OpenOffice.org is both an open-source, multi-platform and multilingual office suite project. It is the project through which Sun Microsystems opened the technology for its StarOffice Productivity Suite. Compatible in many ways with Microsoft Office, the product is free to download, use, and distribute. Now that OpenOffice has been localized by volunteers, speakers of 45 languages have an open-source office suite at their disposal.
Open source relies on the work of volunteers for all stages of its development, including localization. Because volunteers are harder to manage than people you pay, localization for these products does not follow the strict schedules that commercial tools need to meet. On the other hand, free labor means that open-source projects are often localized into languages that wouldn’t normally receive any attention from traditional software publishers. For example, Google relies on volunteers to localize its software into less commonly spoken languages like Kyrgyz or Twi.

Small-market Macedonia is taking a more structured approach to localization. Later this month two Macedonian groups will localize OpenOffice in a bit more than two days. If programmers in Skopje are like their brethren elsewhere in the world, this effort will be a boon for local pizza (and kjebapchinja) shops catering the marathon — and Macedonians will get their own version of OpenOffice.

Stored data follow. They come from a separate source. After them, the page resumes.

(** The transmit path, for an encoder that writes the datagram [d]. *)
Lemma send_tx_runs enc dst d (s : rpc_t K) :
  heap_available K → rpc_ok s → len d ≤ WIRE_MAX →
  (∀ w, len w = WIRE_MAX → enc true w WIRE_MAX = Some (len d, d ++ drop (length d) w)) →
  wp (send_tx enc dst) (λ r s', rpc_ok s' ∧ tx_only s s' ∧ (r = RPC_OK ∨ r = RPC_ERR_NET ∧ ¬ sends_succeed K) ∧
    sent (kern s') = sent (kern s) ++
      (if r =? RPC_OK then [Packet (u16 (g_port s)) (ip dst) (port dst) d] else []) ∧
    handed (Packet (u16 (g_port s)) (ip dst) (port dst) d) (kern s) (kern s')) s.
Proof.
  intros Hh (Hr & Ht & Hl & Hx) Hd Henc. unfold send_tx.
  apply wp_bind. exists tt, (set_lock 1 s). split.
  { unfold with_lock, zoom, mutex_lock, test_and_set, bind. by rewrite Hl. }
  apply wp_bind. unfold encode_tx. apply wp_bind, wp_sys. rewrite Hh.
  apply wp_bind, wp_gets. simpl. rewrite Henc by done.
  apply wp_bind, wp_modify, wp_ret. rewrite (proj2 (Z.ltb_ge _ _)) by apply len_nonneg.
  apply wp_bind, wp_gets. simpl. apply wp_bind. unfold udp_send.
  apply wp_bind, wp_gets, wp_sys. simpl. rewrite slice_app_0.
  set (p := Packet _ _ _ _). set (k := snd (sys_malloc 32 (kern s))).
  pose proof (send_sent p k) as Hs. unfold k in Hs at 3 4. rewrite malloc_sent in Hs. fold k in Hs.
  assert (Hk : handed p (kern s) (snd (sys_send p k))) by (exists k; split; [apply malloc_sent|done]).
  apply wp_bind. exists tt. eexists. split; [done|].
  assert (Hlen : len (d ++ drop (length d) (g_tx_wire s)) = WIRE_MAX).
  { unfold len in *. rewrite length_app, length_drop. lia. }
  destruct (Z.ltb_spec (fst (sys_send p k)) 0); apply wp_ret; unfold rpc_ok, tx_only; simpl;
    rewrite Hs, ?app_nil_r; split_and!; auto.
  right. split; [done|]. intros Hn. specialize (Hn p k). lia.
Qed.

Lemma handed_sent pk (k k' : K) : handed pk k k' → sent k' = sent k ∨ sent k' = sent k ++ [pk].
Proof.
  intros (k0 & E & ->). pose proof (send_sent pk k0) as Hs. rewrite E in Hs. rewrite Hs.
  destruct (_ <? 0); [by left|by right].
Qed.

(** What the receive path leaves alone. *)
Definition rx_only (s s' : rpc_t K) : Prop :=
  g_port s' = g_port s ∧ g_xid s' = g_xid s ∧ sent (kern s') = sent (kern s).

Lemma rx_malloc n s s' : rx_only s s' → rx_only s (set_kern (snd (sys_malloc n (kern s'))) s').
Proof. intros (? & ? & E). split_and!; [done..|]. rewrite <- E. apply malloc_sent. Qed.

(** The message holds what some datagram says. *)
Definition received (m : rpc_msg_t) : Prop :=
  ∃ d x v, rpc_parse d = Parsed (x, v, args_of m) ∧ xid m = x ∧ view_of m = v ∧
    payload_len m = len (args_of m) ∧ (mtype m = MSG_CALL ∨ mtype m = MSG_REPLY).

Lemma udp_recv_runs maxlen t (s : rpc_t K) :
  maxlen = WIRE_MAX → rpc_ok s → no_overrun K →
  wp (udp_recv maxlen t) (λ r s', rpc_ok s' ∧ rx_only s s' ∧
    is_u32 (snd (fst r)) ∧ is_u16 (snd r) ∧
    (fst (fst r) = RPC_ERR_TIMEOUT ∨ fst (fst r) = RPC_ERR_NET ∨
     ∃ d rest, g_rx_wire s' = d ++ rest ∧ fst (fst r) = len d ∧ is_bytes d ∧
       len d ≤ WIRE_MAX ∧ rpc_parse d ≠ Overrun)) s.
Proof.
  intros -> (Hr & Ht & Hl & Hx) Hno. unfold udp_recv. apply wp_bind, wp_gets, wp_bind, wp_sys.
  set (tk := Z.quot _ _). set (res := sys_recvtimeo _ _ _ _).
  pose proof (recv_data (g_port s) WIRE_MAX tk (kern s)) as Hd. cbv zeta in Hd. fold res in Hd.
  pose proof (recv_fail (g_port s) WIRE_MAX tk (kern s)) as Hf. cbv zeta in Hf. fold res in Hf.
  destruct (recv_source (g_port s) WIRE_MAX tk (kern s)) as [Hip Hport]. fold res in Hip, Hport.
  pose proof (recv_sent (g_port s) WIRE_MAX tk (kern s)) as Hs. fold res in Hs.
  pose proof (Hno (g_port s) WIRE_MAX tk (kern s)) as Hov. fold res in Hov.
  apply wp_bind, wp_modify. cbn [g_rx_wire set_kern].
  assert (Hlen : len (data (fst res)) ≤ WIRE_MAX).
  { destruct (Z.lt_ge_cases (rc (fst res)) 0); [by rewrite Hf by done|]. destruct Hd; [done|done|lia]. }
  assert (Hok : rpc_ok (set_rx (splice 0 (data (fst res)) (g_rx_wire s)) (set_kern (snd res) s))).
  { split_and!; simpl; try done. rewrite len_splice; lia. }
  destruct (Z.eqb_spec (rc (fst res)) (-2));
    [apply wp_ret; simpl; split_and!; auto; by split_and!|].
  destruct (Z.ltb_spec (rc (fst res)) 0);
    [apply wp_ret; simpl; split_and!; auto; by split_and!|].
  apply wp_ret. simpl. split_and!; auto; [by split_and!|]. right. right.
  destruct Hd as (E & Hle & Hb); [done|done|].
  exists (data (fst res)), (drop (length (data (fst res))) (g_rx_wire s)). split_and!; auto.
Qed.

Lemma rpc_recv_runs msg src t (s : rpc_t K) :
  heap_available K → no_overrun K → rpc_ok s → msg_ok msg → is_u32 (ip src) ∧ is_u16 (port src) →
  wp (rpc_recv msg src t) (λ r s', rpc_ok s' ∧ rx_only s s' ∧ msg_ok (snd (fst r)) ∧
    (is_u32 (ip (snd r)) ∧ is_u16 (port (snd r))) ∧
    (fst (fst r) = RPC_OK → received (snd (fst r))) ∧
    fst (fst r) ∈ [RPC_OK; RPC_ERR_TIMEOUT; RPC_ERR_NET; RPC_ERR_DECODE]) s.
Proof.
  intros Hh Hno Hok Hm Hsrc. unfold rpc_recv. apply wp_bind.
  eapply wp_mono; [by apply udp_recv_runs|].
  intros [[n a] p] s1 (Hok1 & Hrx & Ha & Hp & Hn). simpl in *.
  destruct Hn as [->|[->|(d & rest & Hw & -> & Hb & Hle & Hov)]].
  - simpl. apply wp_ret. simpl. split_and!; try done; try apply Hsrc; in_list.
  - simpl. apply wp_ret. simpl. split_and!; try done; try apply Hsrc; in_list.
  - pose proof (len_nonneg d). rewrite (proj2 (Z.eqb_neq _ _)) by (unfold RPC_ERR_TIMEOUT; lia).
    rewrite (proj2 (Z.ltb_ge _ _)) by lia. apply wp_bind, wp_sys. rewrite Hh.
    apply wp_bind, wp_gets. simpl. rewrite Hw.
    pose proof (decode_parse d rest msg Hb) as HD.
    destruct (rpc_parse d) as [| |[[x v] args]] eqn:Hpar; [done| |].
    + destruct HD as (m' & -> & Hm'); [unfold WIRE_MAX, RPC_PAYLOAD_MAX in *; lia|done|].
      simpl. apply wp_ret. simpl. split_and!; try done; try apply Hsrc; try in_list.
      by apply rx_malloc.
    + destruct HD as (m' & -> & Hm' & Hx & Hv & Hargs & Hpl & _ & Ht);
        [unfold WIRE_MAX, RPC_PAYLOAD_MAX in *; lia|done|].
      simpl. apply wp_ret. simpl. split_and!; try done; try apply Hsrc; try in_list.
      * by apply rx_malloc.
      * intros _. exists d, x, v. subst args. split_and!; auto.
Qed.

(** What [rpc_call] may return: the reply to the call [x], or an error. *)
Definition outcome (x : Z) (r : Z * option rpc_msg_t) : Prop :=
  match snd r with
  | Some m => fst r = RPC_OK ∧ msg_ok m ∧ received m ∧ mtype m = MSG_REPLY ∧ xid m = x ∧
              view_of m = VAccepted SUCCESS
  | None => fst r ∈ [RPC_ERR_TIMEOUT; RPC_ERR_NET; RPC_ERR_DECODE; RPC_ERR_DENIED; RPC_ERR_PROG;
                     RPC_ERR_PROC; RPC_ERR_GARBAGE]
  end.

Lemma reply_outcome m :
  msg_ok m → received m → mtype m = MSG_REPLY →
  outcome (xid m) (reply_code m, if reply_code m =? RPC_OK then Some m else None).
Proof.
  intros Hm Hr Ht. unfold reply_code, outcome.
  destruct (Z.eqb_spec (reply_stat m) MSG_ACCEPTED) as [Ea|]; [|simpl; in_list].
  destruct (Z.eqb_spec (acc_stat (accepted m)) SUCCESS) as [Es|].
  - simpl. split_and!; try done. unfold view_of. by rewrite Ht, Ea, Es.
  - repeat (match goal with |- context [acc_stat ?a =? ?c] => destruct (acc_stat a =? c) end;
      [simpl; in_list|]). simpl. in_list.
Qed.

Lemma rx_only_trans s1 s2 s3 : rx_only s1 s2 → rx_only s2 s3 → rx_only s1 s3.
Proof. intros (? & ? & ?) (? & ? & ?). split_and!; congruence. Qed.

(** The receive loop ends within its fuel. *)
Lemma drain_runs fuel x reply src rem (s : rpc_t K) :
  heap_available K → no_overrun K → rpc_ok s → msg_ok reply →
  is_u32 (ip src) ∧ is_u16 (port src) → (0 < fuel)%nat → rem ≤ 10 * (Z.of_nat fuel - 1) →
  wp (drain fuel x reply src rem) (λ res s', rpc_ok s' ∧ rx_only s s' ∧
    match res with Some r => outcome x r | None => True end) s.
Proof.
  intros Hh Hno. revert reply src rem s.
  induction fuel as [|fuel IH]; intros reply src rem s Hok Hm Hsrc Hf Hrem; [lia|]. simpl.
  destruct (Z.ltb_spec 0 rem); simpl; [|apply wp_ret; by split_and!].
  apply wp_bind. eapply wp_mono; [by apply rpc_recv_runs|].
  intros [[r m] a] s1 (Hok1 & Hrx & Hm1 & Ha & Hrec & Hr). simpl in *.
  destruct (Z.eqb_spec r RPC_ERR_TIMEOUT) as [|Hnt]; [by apply wp_ret|].
  destruct (Z.eqb_spec r RPC_OK) as [->|Hne]; simpl.
  2: { apply wp_ret. split_and!; try done. unfold outcome. simpl.
       apply list_elem_of_In in Hr. destruct Hr as [<-|[<-|[<-|[<-|[]]]]]; done || in_list. }
  assert (Hagain : wp (drain fuel x m a (rem - 10)) (λ res s', rpc_ok s' ∧ rx_only s s' ∧
    match res with Some r => outcome x r | None => True end) s1).
  { eapply wp_mono; [apply IH; try done; lia|]. intros res s2 (? & ? & ?).
    split_and!; try done; by eapply rx_only_trans. }
  destruct (Z.eqb_spec (mtype m) MSG_REPLY); simpl; [|done].
  destruct (Z.eqb_spec (xid m) x) as [<-|]; simpl; [|done].
  apply wp_ret. split_and!; try done. apply reply_outcome; auto.
Qed.

Lemma drain_once fuel x reply src rem r m a (s s1 : rpc_t K) :
  0 < rem → rpc_recv reply src rem s = Some ((r, m, a), s1) → r ≠ RPC_ERR_TIMEOUT →
  drain (S fuel) x reply src rem s =
    if negb (r =? RPC_OK) then Some (Some (r, None), s1)
    else if negb (mtype m =? MSG_REPLY) || negb (xid m =? x)
    then drain fuel x m a (rem - 10) s1
    else Some (Some (reply_code m, if reply_code m =? RPC_OK then Some m else None), s1).
Proof.
  intros Hrem E Hr. cbn [drain]. rewrite (proj2 (Z.ltb_lt _ _) Hrem). cbn [negb].
  mstep by exact E. rewrite (proj2 (Z.eqb_neq _ _) Hr).
  destruct (r =? RPC_OK), (mtype m =? MSG_REPLY), (xid m =? x); done.
Qed.

#[local] Opaque drain msg_zero.

Lemma send_call_runs dst m (s : rpc_t K) :
  heap_available K → rpc_ok s → request_ok m → rpcvers (call m) = RPC_VERSION →
  wp (rpc_send_call dst m) (λ r s', rpc_ok s' ∧ tx_only s s' ∧ (r = RPC_OK ∨ r = RPC_ERR_NET ∧ ¬ sends_succeed K) ∧
    sent (kern s') = sent (kern s) ++
      (if r =? RPC_OK then [Packet (u16 (g_port s)) (ip dst) (port dst) (call_wire m)] else []) ∧
    handed (Packet (u16 (g_port s)) (ip dst) (port dst) (call_wire m)) (kern s) (kern s')) s.
Proof.
  intros Hh Hok [Hm Hp] Hv.
  assert (HL : len (call_wire m) = 40 + payload_len m) by (apply len_call_wire; destruct Hm; lia).
  apply (send_tx_runs _ dst (call_wire m)); try done; [rewrite HL; unfold WIRE_MAX; lia|].
  intros w Hw. rewrite HL. apply encode_call_run; try done; try apply Hm;
    rewrite ?Hw; unfold WIRE_MAX, RPC_PAYLOAD_MAX in *; lia.
Qed.

Lemma attempts_runs n dst call (s : rpc_t K) :
  heap_available K → no_overrun K → rpc_ok s → request_ok call →
  rpcvers (RpcMsg.call call) = RPC_VERSION →
  wp (attempts n dst call msg_zero (RpcAddr 0 0)) (λ r s', rpc_ok s' ∧ outcome (xid call) r ∧
    g_port s' = g_port s ∧ g_xid s' = g_xid s ∧
    ∃ j, (j ≤ n)%nat ∧ (fst r = RPC_OK → 0 < j)%nat ∧ sent (kern s') = sent (kern s) ++
      replicate j (Packet (u16 (g_port s)) (ip dst) (port dst) (call_wire call))) s.
Proof.
  intros Hh Hno. revert s. induction n as [|n IH]; intros s Hok Hreq Hv; simpl.
  { apply wp_ret. split_and!; try done; [simpl; in_list|]. exists 0%nat. by rewrite app_nil_r. }
  apply wp_bind. eapply wp_mono; [by apply send_call_runs|].
  intros r s1 (Hok1 & (Hp1 & Hx1 & _) & Hr & Hs1 & _).
  destruct Hr as [-> | [-> _]]; simpl in *.
  2: { apply wp_ret. split_and!; try done; [simpl; in_list|]. exists 0%nat. split_and!; [lia|done|done]. }
  apply wp_bind. eapply wp_mono.
  { apply drain_runs; try done; [apply msg_zero_ok|unfold DRAIN_FUEL, RPC_TIMEOUT_MS; lia..]. }
  intros [res|] s2 (Hok2 & (Hp2 & Hx2 & Hs2) & Hout).
  - apply wp_ret. split_and!; try done; [congruence..|]. exists 1%nat. split_and!; [lia..|].
    rewrite Hs2, Hs1. done.
  - eapply wp_mono; [by apply IH|].
    intros r s3 (Hok3 & Ho3 & Hp3 & Hx3 & j & Hj & _ & Hs3). split_and!; try done; [congruence..|].
    exists (S j). split_and!; [lia..|]. rewrite Hs3, Hs2, Hs1, Hp2, Hp1, <- app_assoc. done.
Qed.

On another front, this attention to and investment in OpenOffice strengthens the power of this alternative to familiar .doc and .xls files. Earlier this month, the Massachusetts Information Technology Division released a plan mandating the OASIS OpenDocument file format used in OpenOffice and Star Office for all state government documents by 2007. This initiative parallels similar efforts in China to limit the dependence on Microsoft server and Office software. The combination of localized OpenOffice, open document standards, and new product development from Macedonia, Argentina, Brazil, China, and other emerging powers in software could break the upgrade lockstep of the stalwart Office suite for large multinationals.